- [Task to complete]: Which lines run from the line with "(reverse : bool)" through the line with "same_collections e ->" in the entries below? Print them exactly, both ends included, and nothing more.

Collected data
◆ ◆ ◆
(** * Swiss chess tournament controller: registration, round loop, leaderboard

    Shallow embedding of [controller/tournament_controller.py] and of
    [repository/player_repository.py].

    Conventions.
    - Python integers are [Z]; list indexing follows Python (negative
      indices count from the end, anything else out of range raises
      [IndexError]).
    - Scores are multiples of one half point; a score is stored as its number
      of half points, so 0, 0.5 and 1 are 0, 1 and 2.
    - Dictionaries keyed by strings are [gmap string _].
    - Console output, collaborator calls and saves are recorded, in order, in
      a list of [event]s returned by every operation.
    - Everything a collaborator or the user answers is read from a script, one
      entry per loop iteration; a loop that needs an answer the script does
      not hold stops as [Pending]. *)

From stdpp Require Import gmap strings list pretty sorting.
From Stdlib Require Import ZArith Lia.

Local Open Scope Z_scope.

(** ** Data model *)

Module Player.
(** Modelled from the spec: [model/player.py] is not part of the sources at
    hand; a player is its identity (first name, last name, birth date,
    federation id), built by [Player(firstname, lastname, birth, id)]. *)
Record t := mk {
  firstname : string;
  lastname : string;
  birth : string;
  national_chess_id : string
}.
End Player.

Module Match.
(** Modelled from the spec: [model/match.py] is missing; a match holds two
    players, each with a score; [players] is the dictionary
    [{player1: score1, player2: score2}] in insertion order. *)
Record t := mk {
  player1 : Player.t;
  score1 : Z;
  player2 : Player.t;
  score2 : Z
}.
End Match.

Module Round.
(** Modelled from the spec: [model/round.py] is missing; the fields are
    those of the call [Round(round_name, matches, start_time, end_time)],
    [None] standing for a timestamp that is not set. *)
Record t := mk {
  name : string;
  matches : list Match.t;
  start_time : option string;
  end_time : option string
}.

Definition set_start_time (v : option string) (r : t) : t :=
  mk (name r) (matches r) v (end_time r).

Definition set_end_time (v : option string) (r : t) : t :=
  mk (name r) (matches r) (start_time r) v.

Definition set_matches (v : list Match.t) (r : t) : t :=
  mk (name r) v (start_time r) (end_time r).
End Round.

Module Tournament.
(** Modelled from the spec: [model/tournament.py] is missing; the fields are
    those of the spec's data model, with the attributes the controller reads
    and writes ([players_score] is set by [calculate_leaderboard]). *)
Record t := mk {
  name : string;
  place : string;
  date_start : string;
  date_end : string;
  director_note : string;
  rounds : list Round.t;
  current_round : Z;
  players_list : list Player.t;
  players_score : gmap string Z
}.

Definition set_rounds (v : list Round.t) (x : t) : t :=
  mk (name x) (place x) (date_start x) (date_end x) (director_note x)
     v (current_round x) (players_list x) (players_score x).

Definition set_current_round (v : Z) (x : t) : t :=
  mk (name x) (place x) (date_start x) (date_end x) (director_note x)
     (rounds x) v (players_list x) (players_score x).

Definition set_players_list (v : list Player.t) (x : t) : t :=
  mk (name x) (place x) (date_start x) (date_end x) (director_note x)
     (rounds x) (current_round x) v (players_score x).

Definition set_players_score (v : gmap string Z) (x : t) : t :=
  mk (name x) (place x) (date_start x) (date_end x) (director_note x)
     (rounds x) (current_round x) (players_list x) v.
End Tournament.

(** ** Python primitives *)

(** [len(l)] as a Python integer. *)
Definition len {A} (l : list A) : Z := Z.of_nat (length l).

(** [l[i]]: the position read and the element, [None] for [IndexError]. *)
Definition py_index {A} (l : list A) (i : Z) : option (nat * A) :=
  let pos := if 0 <=? i then i else len l + i in
  if (0 <=? pos) && (pos <? len l)
  then (fun x => (Z.to_nat pos, x)) <$> l !! Z.to_nat pos
  else None.

(** [sorted(l, key=key, reverse=reverse)] for keys compared by [leb]: a
    stable sort.  Every element is put in front of the first element of the
    already sorted tail that does not have to precede it, so equal keys keep
    their input order, also with [reverse=True]. *)
Section PySorted.
Context {A K : Type} (leb : K -> K -> bool) (key : A -> K).

Fixpoint insert_stable (x : A) (l : list A) : list A :=
  match l with
  | [] => [x]
  | y :: l' => if leb (key x) (key y) then x :: y :: l'
               else y :: insert_stable x l'
  end.

Definition stable_sort (l : list A) : list A := foldr insert_stable [] l.
End PySorted.

Definition py_sorted {A K} (leb : K -> K -> bool) (key : A -> K)
    (reverse : bool) (l : list A) : list A :=
  stable_sort (if reverse then flip leb else leb) key l.

(** A dictionary comprehension [{k: v for (k, v) in l}]: entries are stored
    from left to right, a later entry replaces an earlier one with its key. *)
Definition py_dict {V} (l : list (string * V)) : gmap string V :=
  foldl (fun m kv => <[kv.1 := kv.2]> m) ∅ l.

Definition nl : string := String (Ascii.ascii_of_nat 10) "".
Definition esc : string := String (Ascii.ascii_of_nat 27) "".
Lemma enter_shard_get2 (e : VectorEngine) c s index m n :
  same_collections e ->
  let e' := enter_shard e c s index (Some (MapFile m (Some n))) in
  same_collections e'
  /\ embedding_dim e' = embedding_dim e
  /\ max_bytes e' = max_bytes e
  /\ forall c' s',
       get2 (indices e') c' s'
       = (if decide (c = c' /\ s = s') then Some index
          else get2 (indices e) c' s')
       /\ get2 (id_maps e') c' s'
          = (if decide (c = c' /\ s = s') then Some m
             else get2 (id_maps e) c' s')
       /\ get2 (next_ids e') c' s'
          = (if decide (c = c' /\ s = s') then Some n
             else get2 (next_ids e) c' s').
Proof.
  intros Hsame.
  destruct (ensure_collection_get2 e c Hsame) as (Hs0 & _ & _ & _ & Hget).
  unfold enter_shard. cbn [default indices id_maps next_ids embedding_dim
                           max_bytes].
  split; [|split; [done|split; [done|]]].
  - intros c'. cbn [indices id_maps next_ids]. rewrite !set2_outer.
    split; split; (intros [->|H1]; [by left|right]).
    + by apply (proj1 (Hs0 c')).
    + by apply (proj1 (Hs0 c')).
    + by apply (proj2 (Hs0 c')).
    + by apply (proj2 (Hs0 c')).
  - intros c' s'. rewrite !get2_set2.
    destruct (Hget c' s') as (-> & -> & ->). done.
Qed.
Lemma build_access_required_calls_witness :
  build_access_required int_ascii "id" (λ _, handler)
    (mkContext (post_build "5") (LoggedIn U1)) sample_db
  = handler (mkContext (post_build "5") (LoggedIn U1)) sample_db.
Proof.
  apply (build_access_required_calls int_ascii "id" (λ _, handler) _
           sample_db build5).
  - apply names_build5. right. by split.
  - left. exists U1. split; [done|]. unfold build5. simpl.
    by apply elem_of_singleton_2.
Defined.

Lemma api_key_checks_admits_witness :
  api_key_checks int_ascii (Some (mkAuthorization "k1" (Some "s1"))) handler
    (mkContext (api_post "k1" "s1" (Some "5")) AnonymousUser) sample_db
  = handler (mkContext (api_post "k1" "s1" (Some "5")) AnonymousUser)
      sample_db.
Proof.
  apply (api_key_checks_admits int_ascii).
  exists (mkAuthorization "k1" (Some "s1")), k1.
  repeat split; try reflexivity.
  right. exists 5, build5. by repeat split.
Defined.

Lemma api_key_checks_refuses_witness :
  ∃ e, e ∈ [HTTPException 403; HTTPException 404; AttributeError "username"]
       ∧ ∀ f, api_key_checks int_ascii
                (Some (mkAuthorization "k1" (Some "s1"))) f
                (mkContext (api_post "k1" "s1" (Some "6")) AnonymousUser)
                sample_db
              = (Raise e, sample_db).
Proof.
  apply (api_key_checks_refuses int_ascii).
  intros (hdr & api_key & [= <-] & Hkey & _ & _ & Hscope).
  vm_compute in Hkey. injection Hkey as <-.
  destruct Hscope as [Hsuper|(b & build & Hid & _ & Hkb & _)];
    [discriminate|].
  vm_compute in Hid. injection Hid as <-. discriminate.
Defined.

Lemma bad_credentials_forbidden_witness :
  api_key_checks int_ascii (Some (mkAuthorization "k1" (Some "guess")))
    handler (mkContext (api_post "k1" "guess" (Some "5")) AnonymousUser)
    sample_db
  = (abort 403, sample_db).
Proof.
  apply (bad_credentials_forbidden int_ascii).
  intros api_key Hkey. vm_compute in Hkey. injection Hkey as <-.
  right. discriminate.
Defined.

Lemma manage_api_keys_creates_nothing_witness :
  manage_api_keys (CreateApiKeyForm.mk true) build5
    (mkContext (post_build "5") (LoggedIn U1)) sample_db
  = (Raise (NameError "utils"), sample_db).
Proof. by apply manage_api_keys_creates_nothing. Defined.

Lemma revoke_api_key_spares_other_builds_witness :
  api_keys (revoke_api_key (RevokeApiKeyForm.mk true "k2") build5
              revoke_post sample_db).2 !! "k2"
  = Some k2.
Proof.
  apply revoke_api_key_spares_other_builds; [reflexivity | discriminate].
Defined.

Lemma only_an_owner_revokes_witness :
  ∃ build, names_build int_ascii "build_id" revoke_post sample_db build
           ∧ Owner (current_user revoke_post) build
           ∧ ApiKey.build_id k1 = Some (Build.id build)
           ∧ RevokeApiKeyForm.id_data revoke_k1 = "k1".
Proof.
  apply (only_an_owner_revokes int_ascii revoke_k1 revoke_post sample_db).
  - discriminate.
  - reflexivity.
  - reflexivity.
  - by vm_compute.
Defined.
(** ** The audio backend

    [pygame.mixer] is an external collaborator.  The controller only uses
    the calls below, so the backend is an interface; a call that raises
    returns [None]. *)

Class AudioBackend (M : Type) := {
  (** [pygame.mixer.Sound(path).get_length()] *)
  Sound_get_length : M → option string → option Q;
  (** [pygame.mixer.music.load(path)] *)
  music_load : option string → M → option M;
  (** [pygame.mixer.music.play()] *)
  music_play : M → option M;
  music_pause : M → M;
  music_unpause : M → M;
  music_stop : M → M;
  music_get_busy : M → bool;
  (** [pygame.mixer.music.get_pos()], in milliseconds, [-1] when no music
      has been started *)
  music_get_pos : M → option Z
}.

(** The backend is busy right after a successful [play()] (so that
    [check_music_end] does not take a track that has just been started for
    one that has ended). *)
Definition busy_after_play (M : Type) `{AudioBackend M} : Prop :=
  ∀ m m', music_play m = Some m' → music_get_busy m' = true.

(** A backend that accepts every [load] and [play] and never reports busy
    (as when the music ends at once, or no output device plays it). *)
Definition never_busy (M : Type) `{AudioBackend M} : Prop :=
  (∀ p m, is_Some (music_load p m)) ∧
  (∀ m, is_Some (music_play m)) ∧
  (∀ m, music_get_busy m = false).

(** A simple backend, used to run the controller on concrete states:
    [get_pos] is [-1] until music has been started and again after [stop],
    and [get_busy] is false while paused.  It loads every song that has a
    path and reports a length of three minutes.  (A real mixer may go on
    reporting a position after [stop]; the theorems are stated for every
    backend and say where the value of [get_pos] matters.) *)
Record SimMixer := mkSim {
  sim_loaded : bool;
  sim_started : bool;
  sim_paused : bool
}.

#[global] Instance SimMixer_backend : AudioBackend SimMixer := {
  Sound_get_length _ p := match p with Some _ => Some (180 # 1)%Q | None => None end;
  music_load p m := match p with Some _ => Some (mkSim true false false) | None => None end;
  music_play m := if sim_loaded m then Some (mkSim true true false) else None;
  music_pause m := mkSim (sim_loaded m) (sim_started m) (sim_started m);
  music_unpause m := mkSim (sim_loaded m) (sim_started m) false;
  music_stop m := mkSim (sim_loaded m) false false;
  music_get_busy m := sim_started m && negb (sim_paused m);
  music_get_pos m := Some (if sim_started m then 0 else -1)
}.

(** A backend of the second kind, with a single state. *)
Inductive MuteMixer := mute.

#[global] Instance MuteMixer_backend : AudioBackend MuteMixer := {
  Sound_get_length _ _ := None;
  music_load _ _ := Some mute;
  music_play _ := Some mute;
  music_pause m := m;
  music_unpause m := m;
  music_stop m := m;
  music_get_busy _ := false;
  music_get_pos _ := Some (-1)
}.

(** ** [class HarmoniaApp]: the playback controller *)

Module HarmoniaApp.

Import DoublyLinkedList.

(** The two texts of the play button. *)
Inductive glyph := glyph_play | glyph_pause.

(** [format_time(seconds)]: [f"{minutes}:{seconds:02d}"] with
    [minutes = int(seconds // 60)] and [seconds = int(seconds % 60)];
    times are floats in the source and rationals here. *)
Definition format_time (seconds : Q) : string :=
  let minutes := Qfloor (seconds / (60 # 1)) in
  let secs := Qfloor (seconds - (60 # 1) * inject_Z minutes) in
  pretty minutes +:+ ":" +:+ (if decide (0 ≤ secs < 10) then "0" else "")
    +:+ pretty secs.

Section controller.
Context {M : Type} `{AudioBackend M}.

(** The fields of the application object that the controller reads or
    writes, the heap of nodes, the backend, and the module-level flag
    [HAS_DEPS].  [polls] counts the callbacks registered with
    [root.after(1000, self.check_music_end)]. *)
Record HarmoniaApp := mk {
  HAS_DEPS : bool;
  mixer : M;
  nodes : heap;
  queue : DoublyLinkedList;
  history : Stack.Stack loc;
  current_view_songs : list Song;
  active_playlist_name : string;
  is_looping : bool;
  is_shuffled : bool;
  is_playing : bool;
  song_length : Q;
  start_time : Q;
  current_time : Q;
  btn_play : glyph;
  lbl_now_title : string;
  lbl_now_artist : string;
  lbl_total_time : string;
  polls : nat
}.

Definition set_mixer (v : M) (a : HarmoniaApp) : HarmoniaApp :=
  mk (HAS_DEPS a) v (nodes a) (queue a) (history a) (current_view_songs a)
     (active_playlist_name a) (is_looping a) (is_shuffled a) (is_playing a)
     (song_length a) (start_time a) (current_time a) (btn_play a)
     (lbl_now_title a) (lbl_now_artist a) (lbl_total_time a) (polls a).

Definition set_nodes (v : heap) (a : HarmoniaApp) : HarmoniaApp :=
  mk (HAS_DEPS a) (mixer a) v (queue a) (history a) (current_view_songs a)
     (active_playlist_name a) (is_looping a) (is_shuffled a) (is_playing a)
     (song_length a) (start_time a) (current_time a) (btn_play a)
     (lbl_now_title a) (lbl_now_artist a) (lbl_total_time a) (polls a).

Definition set_queue (v : DoublyLinkedList) (a : HarmoniaApp) : HarmoniaApp :=
  mk (HAS_DEPS a) (mixer a) (nodes a) v (history a) (current_view_songs a)
     (active_playlist_name a) (is_looping a) (is_shuffled a) (is_playing a)
     (song_length a) (start_time a) (current_time a) (btn_play a)
     (lbl_now_title a) (lbl_now_artist a) (lbl_total_time a) (polls a).

Definition set_history (v : Stack.Stack loc) (a : HarmoniaApp) : HarmoniaApp :=
  mk (HAS_DEPS a) (mixer a) (nodes a) (queue a) v (current_view_songs a)
     (active_playlist_name a) (is_looping a) (is_shuffled a) (is_playing a)
     (song_length a) (start_time a) (current_time a) (btn_play a)
     (lbl_now_title a) (lbl_now_artist a) (lbl_total_time a) (polls a).

Definition set_view (name : string) (v : list Song) (a : HarmoniaApp) : HarmoniaApp :=
  mk (HAS_DEPS a) (mixer a) (nodes a) (queue a) (history a) v
     name (is_looping a) (is_shuffled a) (is_playing a)
     (song_length a) (start_time a) (current_time a) (btn_play a)
     (lbl_now_title a) (lbl_now_artist a) (lbl_total_time a) (polls a).

Definition set_is_shuffled (v : bool) (a : HarmoniaApp) : HarmoniaApp :=
  mk (HAS_DEPS a) (mixer a) (nodes a) (queue a) (history a) (current_view_songs a)
     (active_playlist_name a) (is_looping a) v (is_playing a)
     (song_length a) (start_time a) (current_time a) (btn_play a)
     (lbl_now_title a) (lbl_now_artist a) (lbl_total_time a) (polls a).

(** [self.is_playing = v] together with the button text that every such
    assignment in the source sets with it. *)
Definition set_is_playing (v : bool) (g : glyph) (a : HarmoniaApp) : HarmoniaApp :=
  mk (HAS_DEPS a) (mixer a) (nodes a) (queue a) (history a) (current_view_songs a)
     (active_playlist_name a) (is_looping a) (is_shuffled a) v
     (song_length a) (start_time a) (current_time a) g
     (lbl_now_title a) (lbl_now_artist a) (lbl_total_time a) (polls a).

Definition set_song_length (v : Q) (label : string) (a : HarmoniaApp) : HarmoniaApp :=
  mk (HAS_DEPS a) (mixer a) (nodes a) (queue a) (history a) (current_view_songs a)
     (active_playlist_name a) (is_looping a) (is_shuffled a) (is_playing a)
     v (start_time a) (current_time a) (btn_play a)
     (lbl_now_title a) (lbl_now_artist a) label (polls a).

Definition set_start_time (v : Q) (a : HarmoniaApp) : HarmoniaApp :=
  mk (HAS_DEPS a) (mixer a) (nodes a) (queue a) (history a) (current_view_songs a)
     (active_playlist_name a) (is_looping a) (is_shuffled a) (is_playing a)
     (song_length a) v (current_time a) (btn_play a)
     (lbl_now_title a) (lbl_now_artist a) (lbl_total_time a) (polls a).

Definition set_current_time (v : Q) (a : HarmoniaApp) : HarmoniaApp :=
  mk (HAS_DEPS a) (mixer a) (nodes a) (queue a) (history a) (current_view_songs a)
     (active_playlist_name a) (is_looping a) (is_shuffled a) (is_playing a)
     (song_length a) (start_time a) v (btn_play a)
     (lbl_now_title a) (lbl_now_artist a) (lbl_total_time a) (polls a).

Definition set_now_playing (t r : string) (a : HarmoniaApp) : HarmoniaApp :=
  mk (HAS_DEPS a) (mixer a) (nodes a) (queue a) (history a) (current_view_songs a)
     (active_playlist_name a) (is_looping a) (is_shuffled a) (is_playing a)
     (song_length a) (start_time a) (current_time a) (btn_play a)
     t r (lbl_total_time a) (polls a).

Definition set_total_time (label : string) (a : HarmoniaApp) : HarmoniaApp :=
  mk (HAS_DEPS a) (mixer a) (nodes a) (queue a) (history a) (current_view_songs a)
     (active_playlist_name a) (is_looping a) (is_shuffled a) (is_playing a)
     (song_length a) (start_time a) (current_time a) (btn_play a)
     (lbl_now_title a) (lbl_now_artist a) label (polls a).

Definition set_polls (v : nat) (a : HarmoniaApp) : HarmoniaApp :=
  mk (HAS_DEPS a) (mixer a) (nodes a) (queue a) (history a) (current_view_songs a)
     (active_playlist_name a) (is_looping a) (is_shuffled a) (is_playing a)
     (song_length a) (start_time a) (current_time a) (btn_play a)
     (lbl_now_title a) (lbl_now_artist a) (lbl_total_time a) v.

Definition set_queue_current (v : option loc) (a : HarmoniaApp) : HarmoniaApp :=
  set_queue (set_current v (queue a)) a.

(** The name [pygame] is bound only when the import succeeded; using it
    otherwise raises [NameError]. *)
Definition pygame (a : HarmoniaApp) : option M :=
  if HAS_DEPS a then Some (mixer a) else None.

(** The three controller states.  The source keeps the flag [is_playing]
    and tells a paused player from a stopped one by
    [pygame.mixer.music.get_pos() != -1] (the local [is_paused] of
    [toggle_play]; a raising call counts as not paused). *)
Inductive PlaybackState := Stopped | Playing | Paused.

Definition is_paused (m : M) : bool :=
  match music_get_pos m with
  | Some p => negb (p =? -1)
  | None => false
  end.

Definition controller_state (a : HarmoniaApp) : PlaybackState :=
  if is_playing a then Playing
  else if is_paused (mixer a) then Paused else Stopped.

(** The loop shared by [play_specific_song] and [toggle_shuffle]:
    [for s in self.current_view_songs: self.queue.append(s);
     if <wanted s>: node = self.queue.tail]. *)
Fixpoint load_context (wanted : Song → bool) (view : list Song) (h : heap)
    (q : DoublyLinkedList) (node : option loc)
  : option (heap * DoublyLinkedList * option loc) :=
  match view with
  | [] => Some (h, q, node)
  | s :: view =>
      '(h, q) ← append s h q;
      load_context wanted view h q (if wanted s then tail q else node)
  end.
◆ ◆ ◆
- [Output of the exercise]:
    (reverse : bool) (l : list A) : list A :=
  stable_sort (if reverse then flip leb else leb) key l.

(** A dictionary comprehension [{k: v for (k, v) in l}]: entries are stored
    from left to right, a later entry replaces an earlier one with its key. *)
Definition py_dict {V} (l : list (string * V)) : gmap string V :=
  foldl (fun m kv => <[kv.1 := kv.2]> m) ∅ l.

Definition nl : string := String (Ascii.ascii_of_nat 10) "".
Definition esc : string := String (Ascii.ascii_of_nat 27) "".
Lemma enter_shard_get2 (e : VectorEngine) c s index m n :
  same_collections e ->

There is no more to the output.